# INFORMATION

(** [round(aadhaar_coverage * 0.4 + apaar_coverage * 0.4
           + (100 - name_mismatch_rate) * 0.2, 1)] *)
Definition identity_compliance_index
    (aadhaar_coverage apaar_coverage name_mismatch_rate : num) : result num :=
  a <- py_mul aadhaar_coverage (NFloat (lit (4 # 10))) ;;
  b <- py_mul apaar_coverage (NFloat (lit (4 # 10))) ;;
  ab <- py_add a b ;;
  m <- py_sub (NInt 100) name_mismatch_rate ;;
  c <- py_mul m (NFloat (lit (2 # 10))) ;;
  s <- py_add ab c ;;
  Ok (py_round s 1).

(** [round(classroom_health * 0.3 + toilet_functional * 0.25
           + water_availability * 0.25 + electricity_pct * 0.2, 1)] *)
Definition infrastructure_index
    (classroom_health toilet_functional water_availability electricity_pct : num)
  : result num :=
  a <- py_mul classroom_health (NFloat (lit (3 # 10))) ;;
  b <- py_mul toilet_functional (NFloat (lit (25 # 100))) ;;
  ab <- py_add a b ;;
  c <- py_mul water_availability (NFloat (lit (25 # 100))) ;;
  abc <- py_add ab c ;;
  d <- py_mul electricity_pct (NFloat (lit (2 # 10))) ;;
  s <- py_add abc d ;;
  Ok (py_round s 1).

(** [round(ctet_pct * 0.4 + nishtha_pct * 0.3 + aadhaar_verified_pct * 0.3, 1)] *)
Definition teacher_quality_index (ctet_pct nishtha_pct aadhaar_verified_pct : num)
  : result num :=
  a <- py_mul ctet_pct (NFloat (lit (4 # 10))) ;;
  b <- py_mul nishtha_pct (NFloat (lit (3 # 10))) ;;
  ab <- py_add a b ;;
  c <- py_mul aadhaar_verified_pct (NFloat (lit (3 # 10))) ;;
  s <- py_add ab c ;;
  Ok (py_round s 1).

(** [round(completion_rate * 0.3 + certification_rate * 0.25
           + data_accuracy * 0.25 + (100 - dropout_rate) * 0.2, 1)] *)
Definition operational_index
    (completion_rate certification_rate data_accuracy dropout_rate : num)
  : result num :=
  a <- py_mul completion_rate (NFloat (lit (3 # 10))) ;;
  b <- py_mul certification_rate (NFloat (lit (25 # 100))) ;;
  ab <- py_add a b ;;
  c <- py_mul data_accuracy (NFloat (lit (25 # 100))) ;;
  abc <- py_add ab c ;;
  m <- py_sub (NInt 100) dropout_rate ;;
  d <- py_mul m (NFloat (lit (2 # 10))) ;;
  s <- py_add abc d ;;
  Ok (py_round s 1).

(** The rates the four indices are computed from. *)
Record metrics : Type := mkMetrics {
  aadhaar_coverage : num;
  apaar_coverage : num;
  name_mismatch_rate : num;
  classroom_health : num;
  toilet_functional : num;
  water_availability : num;
  electricity_pct : num;
  ctet_pct : num;
  nishtha_pct : num;
  aadhaar_verified_pct : num;
  completion_rate : num;
  certification_rate : num;
  data_accuracy : num;
  dropout_rate : num
}.

(** The [school_health_index] of [get_school_health_index], from the rates
    of the four domains. *)
Definition school_health_index (m : metrics) : result num :=
  identity_index <-
    identity_compliance_index (aadhaar_coverage m) (apaar_coverage m)
      (name_mismatch_rate m) ;;
  infra_index <-
    infrastructure_index (classroom_health m) (toilet_functional m)
      (water_availability m) (electricity_pct m) ;;
  teacher_index <-
    teacher_quality_index (ctet_pct m) (nishtha_pct m) (aadhaar_verified_pct m) ;;
  operational_index <-
    operational_index (completion_rate m) (certification_rate m)
      (data_accuracy m) (dropout_rate m) ;;
  Executive.shi identity_index infra_index teacher_index operational_index.

(** The group sums [get_student_identity_compliance] reads: those of the
    Aadhaar collection and those of the APAAR collection. *)
Record identity_sums : Type := mkIdentitySums {
  is_total_students : Z;
  is_aadhaar_available : Z;
  is_name_match : Z;
  is_apaar_total_students : Z;
  is_apaar_generated : Z
}.
(** C10: every value stored under a name of a published namespace is
    [PyLong_FromUint32] of an enumerator of that name, hence a Python
    integer made from 32 unsigned bits: it lies in [0, 2^32). *)
Theorem identifiers_are_uint32 (COMPILE_RISCV : bool) (h : headers)
    (d : PyDict) (label name : string) (v : PyObject) :
  lookup_reg (initRegNamespace COMPILE_RISCV h d) label name = Some v →
  (∃ p, v = PyLong_FromUint32 (register_e h p name))
  ∧ ∃ z, v = PyLong z ∧ 0 ≤ z < 2 ^ 32.
Proof.
  rewrite lookup_reg_catalog.
  destruct (catalog COMPILE_RISCV h label) as [[p names]|]; [|done].
  case_decide; [|done]. intros [= <-]. split.
  - by exists p.
  - eexists. split; [reflexivity|].
    apply Z.mod_pos_bound. lia.
Qed.

Lemma identifiers_are_uint32_toy :
  lookup_reg (initRegNamespace true toy ∅) "RV32" "MEPC" = Some (PyLong 2)
  ∧ (∃ p, PyLong 2 = PyLong_FromUint32 (register_e toy p "MEPC"))
  ∧ ∃ z, PyLong 2 = PyLong z ∧ 0 ≤ z < 2 ^ 32.
Proof.
  split; [reflexivity|].
  apply (identifiers_are_uint32 true toy ∅ "RV32" "MEPC" (PyLong 2)).
  reflexivity.
Defined.

(** C7: a query under a label the build does not publish (RV64 and RV32
    without RISC-V, or any other string), or for a name the label's table
    does not publish (not declared, or filtered out of X86 by
    [X86_AVAIL]), finds nothing: the result is [None], not a value. *)
Theorem absent_is_not_found (COMPILE_RISCV : bool) (h : headers)
    (d : PyDict) (label name : string) :
  let R := initRegNamespace COMPILE_RISCV h d in
  (catalog COMPILE_RISCV h label = None → lookup_reg R label name = None)
  ∧ (∀ p names, catalog COMPILE_RISCV h label = Some (p, names) →
       name ∉ names → lookup_reg R label name = None)
  ∧ (label ∉ ["X86"; "X86_64"; "AARCH64"; "ARM32"; "RV64"; "RV32"]%string →
       R !! label = None ∧ lookup_reg R label name = None)
  ∧ (COMPILE_RISCV = false → label ∈ ["RV64"; "RV32"]%string →
       R !! label = None ∧ lookup_reg R label name = None)
  ∧ (name ∉ x86_avail_names (x86_spec h) → lookup_reg R "X86" name = None)
  ∧ (name ∉ x86_names (x86_spec h) →
       lookup_reg R "X86" name = None ∧ lookup_reg R "X86_64" name = None).
Proof.
  cbv zeta. split_and!.
  - intros Hc. by rewrite lookup_reg_catalog, Hc.
  - intros p names Hc Hn. rewrite lookup_reg_catalog, Hc.
    by rewrite decide_False.
  - intros Hl. pose proof (namespace_of_other COMPILE_RISCV h d label Hl) as E.
    split; [done|]. unfold lookup_reg, namespace_of. by rewrite E.
  - intros -> Hl.
    assert (E : initRegNamespace false h d !! label = None).
    { apply elem_of_cons in Hl as [->|Hl];
        [|apply elem_of_cons in Hl as [->|Hl];
          [|by apply elem_of_nil in Hl]];
        unfold_init; by read_key. }
    split; [done|]. unfold lookup_reg, namespace_of. by rewrite E.
  - intros Hn. rewrite lookup_reg_X86. by rewrite decide_False.
  - intros Hn. rewrite lookup_reg_X86, lookup_reg_X86_64. split.
    + rewrite decide_False; [done|].
      intros Hin. by apply Hn, x86_avail_names_declared.
    + by rewrite decide_False.
Qed.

# WORK ITEM
After locating the line with "is_name_match : Z;" in the material above, return it and each line after it exactly, ending at the line with "(d : PyDict) (label name : string) (v".

# ANSWER SPACE
  is_name_match : Z;
  is_apaar_total_students : Z;
  is_apaar_generated : Z
}.
(** C10: every value stored under a name of a published namespace is
    [PyLong_FromUint32] of an enumerator of that name, hence a Python
    integer made from 32 unsigned bits: it lies in [0, 2^32). *)
Theorem identifiers_are_uint32 (COMPILE_RISCV : bool) (h : headers)
    (d : PyDict) (label name : string) (v : PyObject) :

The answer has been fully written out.